Every record, from the first line to the last, needs to be given again exactly.
---+---
Lemma placed_alive w : alive (don ++ [g]) w → ∃ c, vget nid w = Ret c ∧ (c < next)%N ∧
  (c ∉ freelist') ∧ ((c < NI)%N ∧ (w < NI)%N ∨ c ∈ out <$> cs_gates s ++ [g']).
Proof.
  intros Hw. rewrite placed_get, fmap_app. simpl. case_decide as Hd.
  { exists o. split; [done|]. split; [lia|]. split; [|right; set_solver]. intros Hin. by destruct (Hfree _ Hin). }
  destruct (alive_snoc _ _ _ _ Hg Hw) as [(Ha & _ & Hnf)|]; [|done].
  destruct (ci_alive _ _ Hi w Ha) as (c & Hc & Hlt & Hnfr & Hor). exists c. split; [done|].
  split; [lia|]. split; [|destruct Hor; [by left|right; set_solver]].
  intros [_ [?|(w' & Ha' & Hc' & Hp & Hl)]]%Hfree; [done|].
  apply Hnf. by rewrite (ci_inj _ _ Hi w w' c) by done.
Qed.
Lemma placed_inj w w' c : alive (don ++ [g]) w → alive (don ++ [g]) w' → vget nid w = Ret c → vget nid w' = Ret c → w = w'.
Proof.
  intros Hw Hw'. rewrite !placed_get.
  destruct (alive_snoc _ _ _ _ Hg Hw) as [(Ha & Hne & _)| ->];
    destruct (alive_snoc _ _ _ _ Hg Hw') as [(Ha' & Hne' & _)| ->];
    repeat case_decide; try done; intros; simplify_eq; [by eapply (ci_inj _ _ Hi)|..]; exfalso; by eapply Hno.
Qed.
Lemma placed_free c : c ∈ freelist' → c ∈ out <$> cs_gates s ++ [g'].
Proof.
  intros [_ Hc]%Hfree. rewrite fmap_app. apply elem_of_app. left.
  destruct Hc as [Hc|(w & Ha & Hc & Hp & _)]; [by apply (ci_free _ _ Hi)|].
  destruct (ci_alive _ _ Hi w Ha) as (c' & Hc' & _ & _ & Hor). rewrite Hc in Hc'. injection Hc' as <-.
  destruct Hor as [[_ Hlt]|?]; [|done]. destruct Hp. by left.
Qed.
Lemma placed_gates don' g1 todo' : cs_gates s ++ [g'] = don' ++ g1 :: todo' →
  canonical g1 ∧ (NI ≤ out g1 < next)%N ∧ ∀ c, c ∈ reads g1 → (c < next)%N ∧ ((c < NI)%N ∨ c ∈ out <$> don').
Proof.
  intros Heq. destruct Hrel as [Hcan Hreads]. destruct todo' as [|g2 todo' _] using rev_ind.
  - apply app_inj_tail in Heq as [<- <-]. split; [done|]. simpl. split; [lia|].
    intros c (w & [Ha Hne]%placed_reads & Hc & _)%Hreads. rewrite placed_get, decide_False in Hc by done.
    destruct (ci_alive _ _ Hi w Ha) as (c' & Hc' & Hlt & _ & Hor). rewrite Hc in Hc'. injection Hc' as <-.
    split; [lia|]. destruct Hor as [[? _]|?]; auto.
  - rewrite app_comm_cons, app_assoc in Heq. apply app_inj_tail in Heq as [Heq _].
    apply (ci_gates _ _ Hi) in Heq as (? & ? & Hrs). split; [done|]. split; [lia|].
    intros c Hc. destruct (Hrs c Hc). split; [lia|done].
Qed.
Lemma placed_pin k g1 g1' : (don ++ [g]) !! k = Some g1 → (cs_gates s ++ [g']) !! k = Some g1' →
  persists (out g1) → vget nid (out g1) = Ret (out g1').
Proof.
  pose proof placed_length as Hlg. intros [Hk|[Hk Hg1]]%lookup_app_Some Hk' Hp.
  - rewrite lookup_app_l in Hk' by (apply lookup_lt_Some in Hk; lia).
    rewrite placed_get, decide_False; [by eapply (ci_pin _ _ Hi)|by eapply done_ne].
  - apply list_lookup_singleton_Some in Hg1 as [? <-].
    rewrite lookup_app_r in Hk' by lia. replace (k - length (cs_gates s))%nat with 0%nat in Hk' by lia.
    simpl in Hk'. injection Hk' as <-. by rewrite placed_get, decide_True.
Qed.
Lemma placed_once i j gi' gj' g1 : (cs_gates s ++ [g']) !! i = Some gi' → (cs_gates s ++ [g']) !! j = Some gj' →
  (don ++ [g]) !! i = Some g1 → persists (out g1) → (i < j)%nat → out gj' ≠ out gi'.
Proof.
  pose proof placed_length as Hlg. intros Hi' Hj' Hd Hp Hlt. apply lookup_app_Some in Hj' as [Hj'|[Hj Hj']].
  - pose proof (lookup_lt_Some _ _ _ Hj').
    rewrite lookup_app_l in Hi' by lia. rewrite lookup_app_l in Hd by lia. by eapply (ci_once _ _ Hi).
  - apply list_lookup_singleton_Some in Hj' as [Hz <-]. simpl.
    rewrite lookup_app_l in Hi' by lia. rewrite lookup_app_l in Hd by lia. intros ->.
    apply (Hno (out g1) (out gi')); [by eapply done_persists|by eapply (ci_pin _ _ Hi)|done].
Qed.
Lemma placed_sem ins : vlen ins = NI → ∃ e e', sem_at (don ++ [g]) ins e ∧ sem_at (cs_gates s ++ [g']) ins e' ∧
  env_renamed (alive (don ++ [g])) nid e e'.
Proof.
  intros Hins. destruct (ci_sem _ _ Hi ins Hins) as (e & e' & He & He' & Hren).
  destruct (gate_val_Some e g) as [v Hv].
  { destruct (sem_gates_defined dense Hwf ins don (g :: todo) Hg Hins) as (e1 & He1 & Hd).
    unfold sem_at in He. simplify_eq. intros w Hw. apply Hd. by apply placed_reads. }
  exists (<[out g := v]> e), (<[o := v]> e'). split_and!.
  - apply sem_gates_snoc. eauto.
  - apply sem_gates_snoc. exists e', v. split; [done|]. split; [|done].
    rewrite (Hval e e'); [done|]. intros w c Hw Hc. apply placed_reads in Hw as [Ha Hne].
    rewrite placed_get, decide_False in Hc by done. by apply Hren.
  - intros w c Hw Hc. rewrite placed_get in Hc. case_decide as Hd.
    + simplify_eq. by rewrite !lookup_insert_eq.
    + destruct (alive_snoc _ _ _ _ Hg Hw) as [(Ha & _ & _)|]; [|done].
      rewrite !lookup_insert_ne by (done || (intros <-; by eapply Hno)). by apply Hren.
Qed.

Lemma compact_state_ok : CInv (don ++ [g]) (MkCompact nid next freelist' (cs_gates s ++ [g'])).
Proof.
  pose proof (ci_next _ _ Hi). split; simpl;
    [| |exact placed_alive|exact placed_inj|split; [exact Hnd|exact placed_free]| |exact placed_gates|exact placed_pin
    |exact placed_once|exact placed_sem].
  - pose proof Hset as [_ ->]%vset_Ret. rewrite vlen_insert. apply (ci_nid _ _ Hi).
  - rewrite vlen_app. change (vlen [g]) with 1%N. lia.
  - by rewrite !fmap_app, (ci_ops _ _ Hi).
Qed.
End placed.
---+---
#### TASK RESULT:
Lemma placed_alive w : alive (don ++ [g]) w → ∃ c, vget nid w = Ret c ∧ (c < next)%N ∧
  (c ∉ freelist') ∧ ((c < NI)%N ∧ (w < NI)%N ∨ c ∈ out <$> cs_gates s ++ [g']).
Proof.
  intros Hw. rewrite placed_get, fmap_app. simpl. case_decide as Hd.
  { exists o. split; [done|]. split; [lia|]. split; [|right; set_solver]. intros Hin. by destruct (Hfree _ Hin). }
  destruct (alive_snoc _ _ _ _ Hg Hw) as [(Ha & _ & Hnf)|]; [|done].
  destruct (ci_alive _ _ Hi w Ha) as (c & Hc & Hlt & Hnfr & Hor). exists c. split; [done|].
  split; [lia|]. split; [|destruct Hor; [by left|right; set_solver]].
  intros [_ [?|(w' & Ha' & Hc' & Hp & Hl)]]%Hfree; [done|].
  apply Hnf. by rewrite (ci_inj _ _ Hi w w' c) by done.
Qed.
Lemma placed_inj w w' c : alive (don ++ [g]) w → alive (don ++ [g]) w' → vget nid w = Ret c → vget nid w' = Ret c → w = w'.
Proof.
  intros Hw Hw'. rewrite !placed_get.
  destruct (alive_snoc _ _ _ _ Hg Hw) as [(Ha & Hne & _)| ->];
    destruct (alive_snoc _ _ _ _ Hg Hw') as [(Ha' & Hne' & _)| ->];
    repeat case_decide; try done; intros; simplify_eq; [by eapply (ci_inj _ _ Hi)|..]; exfalso; by eapply Hno.
Qed.
Lemma placed_free c : c ∈ freelist' → c ∈ out <$> cs_gates s ++ [g'].
Proof.
  intros [_ Hc]%Hfree. rewrite fmap_app. apply elem_of_app. left.
  destruct Hc as [Hc|(w & Ha & Hc & Hp & _)]; [by apply (ci_free _ _ Hi)|].
  destruct (ci_alive _ _ Hi w Ha) as (c' & Hc' & _ & _ & Hor). rewrite Hc in Hc'. injection Hc' as <-.
  destruct Hor as [[_ Hlt]|?]; [|done]. destruct Hp. by left.
Qed.
Lemma placed_gates don' g1 todo' : cs_gates s ++ [g'] = don' ++ g1 :: todo' →
  canonical g1 ∧ (NI ≤ out g1 < next)%N ∧ ∀ c, c ∈ reads g1 → (c < next)%N ∧ ((c < NI)%N ∨ c ∈ out <$> don').
Proof.
  intros Heq. destruct Hrel as [Hcan Hreads]. destruct todo' as [|g2 todo' _] using rev_ind.
  - apply app_inj_tail in Heq as [<- <-]. split; [done|]. simpl. split; [lia|].
    intros c (w & [Ha Hne]%placed_reads & Hc & _)%Hreads. rewrite placed_get, decide_False in Hc by done.
    destruct (ci_alive _ _ Hi w Ha) as (c' & Hc' & Hlt & _ & Hor). rewrite Hc in Hc'. injection Hc' as <-.
    split; [lia|]. destruct Hor as [[? _]|?]; auto.
  - rewrite app_comm_cons, app_assoc in Heq. apply app_inj_tail in Heq as [Heq _].
    apply (ci_gates _ _ Hi) in Heq as (? & ? & Hrs). split; [done|]. split; [lia|].
    intros c Hc. destruct (Hrs c Hc). split; [lia|done].
Qed.
Lemma placed_pin k g1 g1' : (don ++ [g]) !! k = Some g1 → (cs_gates s ++ [g']) !! k = Some g1' →
  persists (out g1) → vget nid (out g1) = Ret (out g1').
Proof.
  pose proof placed_length as Hlg. intros [Hk|[Hk Hg1]]%lookup_app_Some Hk' Hp.
  - rewrite lookup_app_l in Hk' by (apply lookup_lt_Some in Hk; lia).
    rewrite placed_get, decide_False; [by eapply (ci_pin _ _ Hi)|by eapply done_ne].
  - apply list_lookup_singleton_Some in Hg1 as [? <-].
    rewrite lookup_app_r in Hk' by lia. replace (k - length (cs_gates s))%nat with 0%nat in Hk' by lia.
    simpl in Hk'. injection Hk' as <-. by rewrite placed_get, decide_True.
Qed.
Lemma placed_once i j gi' gj' g1 : (cs_gates s ++ [g']) !! i = Some gi' → (cs_gates s ++ [g']) !! j = Some gj' →
  (don ++ [g]) !! i = Some g1 → persists (out g1) → (i < j)%nat → out gj' ≠ out gi'.
Proof.
  pose proof placed_length as Hlg. intros Hi' Hj' Hd Hp Hlt. apply lookup_app_Some in Hj' as [Hj'|[Hj Hj']].
  - pose proof (lookup_lt_Some _ _ _ Hj').
    rewrite lookup_app_l in Hi' by lia. rewrite lookup_app_l in Hd by lia. by eapply (ci_once _ _ Hi).
  - apply list_lookup_singleton_Some in Hj' as [Hz <-]. simpl.
    rewrite lookup_app_l in Hi' by lia. rewrite lookup_app_l in Hd by lia. intros ->.
    apply (Hno (out g1) (out gi')); [by eapply done_persists|by eapply (ci_pin _ _ Hi)|done].
Qed.
Lemma placed_sem ins : vlen ins = NI → ∃ e e', sem_at (don ++ [g]) ins e ∧ sem_at (cs_gates s ++ [g']) ins e' ∧
  env_renamed (alive (don ++ [g])) nid e e'.
Proof.
  intros Hins. destruct (ci_sem _ _ Hi ins Hins) as (e & e' & He & He' & Hren).
  destruct (gate_val_Some e g) as [v Hv].
  { destruct (sem_gates_defined dense Hwf ins don (g :: todo) Hg Hins) as (e1 & He1 & Hd).
    unfold sem_at in He. simplify_eq. intros w Hw. apply Hd. by apply placed_reads. }
  exists (<[out g := v]> e), (<[o := v]> e'). split_and!.
  - apply sem_gates_snoc. eauto.
  - apply sem_gates_snoc. exists e', v. split; [done|]. split; [|done].
    rewrite (Hval e e'); [done|]. intros w c Hw Hc. apply placed_reads in Hw as [Ha Hne].
    rewrite placed_get, decide_False in Hc by done. by apply Hren.
  - intros w c Hw Hc. rewrite placed_get in Hc. case_decide as Hd.
    + simplify_eq. by rewrite !lookup_insert_eq.
    + destruct (alive_snoc _ _ _ _ Hg Hw) as [(Ha & _ & _)|]; [|done].
      rewrite !lookup_insert_ne by (done || (intros <-; by eapply Hno)). by apply Hren.
Qed.

Lemma compact_state_ok : CInv (don ++ [g]) (MkCompact nid next freelist' (cs_gates s ++ [g'])).
Proof.
  pose proof (ci_next _ _ Hi). split; simpl;
    [| |exact placed_alive|exact placed_inj|split; [exact Hnd|exact placed_free]| |exact placed_gates|exact placed_pin
    |exact placed_once|exact placed_sem].
  - pose proof Hset as [_ ->]%vset_Ret. rewrite vlen_insert. apply (ci_nid _ _ Hi).
  - rewrite vlen_app. change (vlen [g]) with 1%N. lia.
  - by rewrite !fmap_app, (ci_ops _ _ Hi).
Qed.
End placed.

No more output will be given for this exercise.